**Available data**
Lemma start_authenticate_spec p c g token w :
  starting g w →
  wp (start_authenticate cfg p c g token) (λ r w', match r with
    | Some _ => start_undone p (Some c) g w w'
    | None => ∃ auth caps, identity_ok g auth caps
        ∧ start_committed p c caps [OCall c (RAuth token) auth (Done None);
                                    OCall c RCapabilities caps (Done None)] w w'
        ∧ token_gone w'
    end) w.
Proof.
  intros Hw. unfold start_authenticate. mlog.
  eapply wp_seq; [by apply call_starting|]. intros [auth [e|]] w1 [Hw1 Hout]; cbn [fst snd] in *.
  { eapply wp_mono; [by apply start_failed_spec|]. intros r w' [-> Hu].
    by eapply start_undone_close. }
  subst w1. set (w1 := observe _ w) in *.
  assert (∀ w', start_undone p (Some c) g w1 w' → start_undone p (Some c) g w w') as Hfail.
  { intros w' Hu. eapply start_undone_close; [|done]. eexists. by left. }
  destruct (decide (ar_PluginID auth = PluginID cfg)) as [E1|E1].
  2:{ rewrite bool_decide_eq_false_2 by done. eapply wp_mono; [by apply start_failed_spec|].
      intros r w' [-> Hu]. by apply Hfail. }
  rewrite bool_decide_eq_true_2 by done. cbn [negb].
  destruct (Z.eqb_spec (ar_GenerationID auth) g) as [E2|E2]; cbn [negb].
  2:{ eapply wp_mono; [by apply start_failed_spec|]. intros r w' [-> Hu]. by apply Hfail. }
  mlog. apply wp_trigger_seq. intros rm w2 Hrm. simpl in Hrm.
  pose proof (removed_same token_path rm w1) as Hsame. change (authPath cfg) with token_path in Hrm.
  rewrite <- Hrm in Hsame.
  assert (starting g w2) as Hw2 by (unfold starting; by rewrite (same_m _ _ Hsame)).
  assert (w_obs w2 = w_obs w1) as Hobs.
  { subst w2. unfold removed. destruct rm as [e|]; [destruct (os_IsNotExist e)|]; done. }
  assert (token_gone w2) as Htok by (subst w2; apply removed_token).
  eapply wp_mono; [by apply start_capabilities_spec|]. intros [e|] w'; cbn beta iota.
  - intros Hu. apply Hfail. by eapply start_undone_same.
  - intros (caps & C1 & C2 & C3 & []). destruct Hsame. exists auth, caps.
    assert (same_resources w w1) as [] by by constructor.
    split; [done|]. split; [|by apply committed_token0].
    constructor; rewrite ?committed_m0, ?committed_obs0, ?Hobs; try congruence.
    + unfold w1. simpl. by rewrite <- app_assoc.
    + intros _. by apply committed_token0.
Qed.

(** Identities not handed out yet are not in use. *)
Definition fresh w : Prop :=
  (∀ n, n ∈ w_running w → (n < w_nextp w)%nat) ∧ (∀ n, n ∈ w_conns w → (n < w_nextc w)%nat).

Lemma fresh_less w w' :
  fresh w → w_running w' ⊆ w_running w → w_conns w' ⊆ w_conns w →
  (w_nextp w <= w_nextp w')%nat → (w_nextc w <= w_nextc w')%nat → fresh w'.
Proof.
  intros [Hp Hc] Er Ec Enp Enc. split; intros n Hn.
  - specialize (Hp n (Er n Hn)). lia.
  - specialize (Hc n (Ec n Hn)). lia.
Qed.

Lemma connected_close t w : fresh w → w_conns (connected t w) ∖ {[w_nextc w]} = w_conns w.
Proof.
  intros [_ Hc]. simpl. apply set_eq. intros n. split; [set_solver|].
  intros Hn. specialize (Hc n Hn). assert (n ≠ w_nextc w) by lia. set_solver.
Qed.

Lemma start_undone_connected p g t w w1 w' :
  fresh w → (w1 = connected t w ∨ ∃ o, w1 = observe o (connected t w)) →
  start_undone p (Some (w_nextc w)) g w1 w' → start_undone p None g w w'.
Proof.
  intros Hf Hw1 [Um Uc Ur Us Ul Up Un Ut]. pose proof (connected_close t w Hf) as Hc.
  destruct Hw1 as [-> |[o ->]]; constructor; try done; simpl in *; try lia; by etrans.
Qed.

Lemma start_connect_spec p g token w :
  starting g w → fresh w →
  wp (start_connect cfg p g token) (λ r w', match r with
    | Some _ => start_undone p None g w w'
    | None => ∃ t cred auth caps, let c := w_nextc w in
        cred_PID cred = Pid p ∧ identity_ok g auth caps
        ∧ start_committed p c caps
            [OPeer c cred; OCall c (RAuth token) auth (Done None);
             OCall c RCapabilities caps (Done None)] (connected t w) w'
        ∧ token_gone w'
    end) w.
Proof.
  intros Hw Hf. unfold start_connect.
  eapply wp_seq; [apply dial_spec|]. intros [c|e] w1 [t Hd].
  2:{ subst w1. destruct Hw as (E & Hg & Hc). eapply wp_seq; [by apply cleanupFailedStart_spec|].
      intros [] w' [Um Uc Ur Us Ul Up Un Ut]. by constructor. }
  destruct Hd as [-> ->].
  assert (starting g (connected t w)) as Hw1 by done.
  eapply wp_seq; [apply verifyPeerCred_spec|]. intros [e|] w2 [Hany Hok].
  - assert (starting g w2) as Hw2 by (by destruct Hany as [-> |[cred ->]]).
    eapply wp_mono; [by apply start_failed_spec|]. intros r w' [-> Hu].
    eapply start_undone_connected; [done| |done]. destruct Hany as [-> |[cred ->]]; eauto.
  - destruct (Hok eq_refl) as (cred & Hpid & ->).
    eapply wp_mono; [by apply start_authenticate_spec|]. intros [e|] w'; cbn beta iota.
    + intros Hu. eapply start_undone_connected; [done| |done]. eauto.
    + intros (auth & caps & Hid & [] & Htok). exists t, cred, auth, caps.
      split_and!; [done..| |done]. constructor; try done.
      rewrite committed_obs0. simpl. by rewrite <- app_assoc.
Qed.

**Task**
Starting at the first line of the records above, please copy each line exactly until you reach the line containing "subst w1. set (w1 := observe _ w) in *.". Include that line and stop there.

**Answer box**
Lemma start_authenticate_spec p c g token w :
  starting g w →
  wp (start_authenticate cfg p c g token) (λ r w', match r with
    | Some _ => start_undone p (Some c) g w w'
    | None => ∃ auth caps, identity_ok g auth caps
        ∧ start_committed p c caps [OCall c (RAuth token) auth (Done None);
                                    OCall c RCapabilities caps (Done None)] w w'
        ∧ token_gone w'
    end) w.
Proof.
  intros Hw. unfold start_authenticate. mlog.
  eapply wp_seq; [by apply call_starting|]. intros [auth [e|]] w1 [Hw1 Hout]; cbn [fst snd] in *.
  { eapply wp_mono; [by apply start_failed_spec|]. intros r w' [-> Hu].
    by eapply start_undone_close. }
  subst w1. set (w1 := observe _ w) in *.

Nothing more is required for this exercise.